**EXERCISE BRIEF**
Lines from the line with "assert (match start_run.1" to the line with "Abbreviation Routing := (Service" in the entries below, and only those, must be output exactly, with both ends included.

= = =

(* ===== verification/SystemWitness.v ===== *)
(** The daemon started over a database with one allocation; its target is changed and the
    relay accepts a client. *)
From stdpp Require Import base gmap strings list relations.
From Stdlib Require Import ZArith Lia.
From S2P Require Import Prelude RustStd Model Config Facade Sqlite SqliteOpen Store AllocationService.
From S2P Require Import ServiceSpec ServiceInv Serving ServiceWitness Tcp UdpModel Udp Real Views Relays.
From S2P Require Import Netlink NetlinkSpec NetlinkWitness RelaysWitness ControlPlane Daemon DaemonWitness System.
Open Scope Z_scope.

Definition started : Relaying :=
  match start_run.1 with
  | Ok (RunningProxy state) => as_service state
  | _ => Service_new {| repo_tables := {| t_allocations := ∅; t_bindings := ∅ |}; repo_faults := [] |}
           (relays true) {| pr_start := 1; pr_end := 1 |} 0
  end.

Definition retarget : Request := ReqUpdate "a" (Some 8080) None.

Definition retargeted : Relaying := (run_request ex_clock ex_id retarget started).2.

(** The first listener accepts. *)
Definition accepted_client : TcpRuntime :=
  default (rr_tcp (sv_runtime retargeted)) (tcp_event (EvAccept 0) (rr_tcp (sv_runtime retargeted))).

Definition serving_client : Relaying :=
  set_runtime (rr_set_tcp accepted_client (sv_runtime retargeted)) retargeted.

Lemma start_ids_fresh n :
  t_allocations (migrated (db_tables (w_database start_world))) !! ex_id n = None.
Proof. simpl. apply lookup_singleton_ne. destruct n; discriminate. Qed.

Lemma retarget_applied : unapplied retarget (run_request ex_clock ex_id retarget started).1 ∅ = ∅.
Proof.
  assert (is_ok (run_request ex_clock ex_id retarget started).1 = true) as Hok by (vm_compute; reflexivity).
  destruct ((run_request ex_clock ex_id retarget started).1) as [[]|e]; [|discriminate Hok].
  cbn [unapplied retarget after_update]. set_solver.
Qed.

Lemma client_accepted :
  tcp_event (EvAccept 0) (rr_tcp (sv_runtime retargeted)) = Some accepted_client.
Proof.
  assert (match tcp_event (EvAccept 0) (rr_tcp (sv_runtime retargeted)) with Some _ => true | None => false end
    = true) as Hs by (vm_compute; reflexivity).
  unfold accepted_client. destruct (tcp_event _ _); [reflexivity|discriminate Hs].
Qed.

Lemma retarget_typed : request_typed retarget.
Proof. apply (bool_decide_unpack _). vm_compute. exact I. Qed.

Lemma serving_client_reachable : rtc (system_step ex_clock ex_id) (started, ∅) (serving_client, ∅).
Proof.
  pose proof (turn_request ex_clock ex_id retarget started ∅ retarget_typed I) as H1.
  rewrite retarget_applied in H1.
  pose proof (system_tcp ex_clock ex_id (EvAccept 0) accepted_client retargeted ∅ client_accepted) as H2.
  exact (rtc_l _ _ _ _ (system_turn _ _ _ _ H1) (rtc_l _ _ _ _ H2 (rtc_refl _ _))).
Qed.

Lemma persisted_targets_served_witness :
  ∃ a e entry, sv_store serving_client !! "a"%string ≫= (λ p, Some p.1) = Some a ∧
    (al_port a, al_target a) = (5001, Some ("10.0.0.1"%string, 8080)) ∧
    tr_heap (rr_tcp (sv_runtime serving_client)) !! e = Some entry ∧
    te_port entry = 5001 ∧ tcp_target entry = Some ("10.0.0.1"%string, 8080).
Proof.
  destruct start_run as [[[state|state]|e] w'] eqn:Hrun.
  2: { exfalso. assert (match start_run.1 with Ok (RunningNetlink _) => true | _ => false end = false) as Hf
         by (vm_compute; reflexivity). by rewrite Hrun in Hf. }
  2: { exfalso. assert (is_ok start_run.1 = true) as Hf by (vm_compute; reflexivity). by rewrite Hrun in Hf. }
  assert (started = as_service state) as Hst by (unfold started; by rewrite Hrun).
  assert (option_map (λ p, (al_protocol p.1, al_port p.1, al_target p.1)) (sv_store serving_client !! "a"%string)
    = Some (Tcp, 5001, Some ("10.0.0.1"%string, 8080))) as Hs by (vm_compute; reflexivity).
  destruct (sv_store serving_client !! "a"%string) as [[a ob]|] eqn:Ha; [|done]. injection Hs as Hp Hport Ht.
  pose proof serving_client_reachable as Hreach. rewrite Hst in Hreach.
  destruct (persisted_targets_served ex_clock ex_id ex_id_inj _ _ _ _ _ _ _ _ _ _ _ _ _ _ _ _ _ _ _ _
    start_tables_wf start_ids_fresh Hrun Hreach Ha) as [(e & entry & _ & He & Hpe & Hte) _]; [by rewrite Hp|].
  pose proof (Hte (not_elem_of_empty _)) as Hte'. exists a, e, entry.
  split; [reflexivity|]. split; [by rewrite Hport, Ht|]. split; [exact He|].
  split; [by rewrite Hpe|by rewrite Hte'].
Defined.

(** * The same database in netlink mode *)
Abbreviation Routing := (Service (NetlinkRuntime ExBackend)).

Definition netlink_run : result (Running (P := RealRuntime TcpRuntime UdpRuntime) (B := ExBackend)) StartError * World :=
  run in_one_step (Ok {| eb_rules := None; eb_failures := [] |}) (λ _, true) (λ _ _, true) (λ _ _, true) 0 true
    (λ _, false) (λ m, (true, m)) (λ m, m) start_cli {["RELAYD_RUNTIME_MODE" := "netlink"]}%string true
    start_world.

Definition routing : Routing :=
  match netlink_run.1 with
  | Ok (RunningNetlink state) => as_service state
  | _ => Service_new {| repo_tables := {| t_allocations := ∅; t_bindings := ∅ |}; repo_faults := [] |}
           ex_runtime {| pr_start := 1; pr_end := 1 |} 0
  end.

Definition rerouted : Routing := (run_request ex_clock ex_id retarget routing).2.

Lemma reroute_applied : unapplied retarget (run_request ex_clock ex_id retarget routing).1 ∅ = ∅.
Proof.
  assert (is_ok (run_request ex_clock ex_id retarget routing).1 = true) as Hok by (vm_compute; reflexivity).
  destruct ((run_request ex_clock ex_id retarget routing).1) as [[]|e]; [|discriminate Hok].
  cbn [unapplied retarget after_update]. set_solver.
Qed.

Lemma rerouted_reachable : rtc (turn ex_clock ex_id) (routing, ∅) (rerouted, ∅).
Proof.
  pose proof (turn_request ex_clock ex_id retarget routing ∅ retarget_typed I) as H1.
  rewrite reroute_applied in H1. exact (rtc_once _ _ H1).
Qed.

Lemma rerouted_fresh : fresh (sv_runtime rerouted).
Proof. split; vm_compute; reflexivity. Qed.

(** One rule of the new target. *)
Lemma persisted_rules_installed_witness :
  ∃ a rules, installed (nl_backend (sv_runtime rerouted)) = Some rules ∧
    rules_of a = [{| nr_allocation_id := "a"; nr_protocol := Tcp; nr_in_port := 5001;
                     nr_out_host := V4 10 0 0 1; nr_out_port := 8080 |}] ∧
    ∀ r, nr_allocation_id r = "a"%string → r ∈ rules ↔ r ∈ rules_of a.
Proof.
  destruct netlink_run as [[[state|state]|e] w'] eqn:Hrun.
  1: { exfalso. assert (match netlink_run.1 with Ok (RunningProxy _) => true | _ => false end = false) as Hf
         by (vm_compute; reflexivity). by rewrite Hrun in Hf. }
  2: { exfalso. assert (is_ok netlink_run.1 = true) as Hf by (vm_compute; reflexivity). by rewrite Hrun in Hf. }
  assert (routing = as_service state) as Hst by (unfold routing; by rewrite Hrun).
  assert (option_map (λ p, rules_of p.1) (sv_store rerouted !! "a"%string)
    = Some [{| nr_allocation_id := "a"; nr_protocol := Tcp; nr_in_port := 5001;
               nr_out_host := V4 10 0 0 1; nr_out_port := 8080 |}]) as Hs by (vm_compute; reflexivity).
  destruct (sv_store rerouted !! "a"%string) as [[a ob]|] eqn:Ha; [|done]. injection Hs as Hr.
  pose proof rerouted_reachable as Hreach. rewrite Hst in Hreach.
  destruct (persisted_rules_installed ex_clock ex_id ex_id_inj _ _ _ _ _ _ _ _ _ _ _ _ _ _ _ _ _ _ _ _
    start_tables_wf start_ids_fresh Hrun Hreach rerouted_fresh Ha (not_elem_of_empty _)) as (rules & Hi & Hrules).
  exists a, rules. split; [exact Hi|]. split; [exact Hr|exact Hrules].
Defined.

= = =

**OUTPUT FOR THIS EXERCISE**
  2: { exfalso. assert (match start_run.1 with Ok (RunningNetlink _) => true | _ => false end = false) as Hf
         by (vm_compute; reflexivity). by rewrite Hrun in Hf. }
  2: { exfalso. assert (is_ok start_run.1 = true) as Hf by (vm_compute; reflexivity). by rewrite Hrun in Hf. }
  assert (started = as_service state) as Hst by (unfold started; by rewrite Hrun).
  assert (option_map (λ p, (al_protocol p.1, al_port p.1, al_target p.1)) (sv_store serving_client !! "a"%string)
    = Some (Tcp, 5001, Some ("10.0.0.1"%string, 8080))) as Hs by (vm_compute; reflexivity).
  destruct (sv_store serving_client !! "a"%string) as [[a ob]|] eqn:Ha; [|done]. injection Hs as Hp Hport Ht.
  pose proof serving_client_reachable as Hreach. rewrite Hst in Hreach.
  destruct (persisted_targets_served ex_clock ex_id ex_id_inj _ _ _ _ _ _ _ _ _ _ _ _ _ _ _ _ _ _ _ _
    start_tables_wf start_ids_fresh Hrun Hreach Ha) as [(e & entry & _ & He & Hpe & Hte) _]; [by rewrite Hp|].
  pose proof (Hte (not_elem_of_empty _)) as Hte'. exists a, e, entry.
  split; [reflexivity|]. split; [by rewrite Hport, Ht|]. split; [exact He|].
  split; [by rewrite Hpe|by rewrite Hte'].
Defined.

(** * The same database in netlink mode *)
Abbreviation Routing := (Service (NetlinkRuntime ExBackend)).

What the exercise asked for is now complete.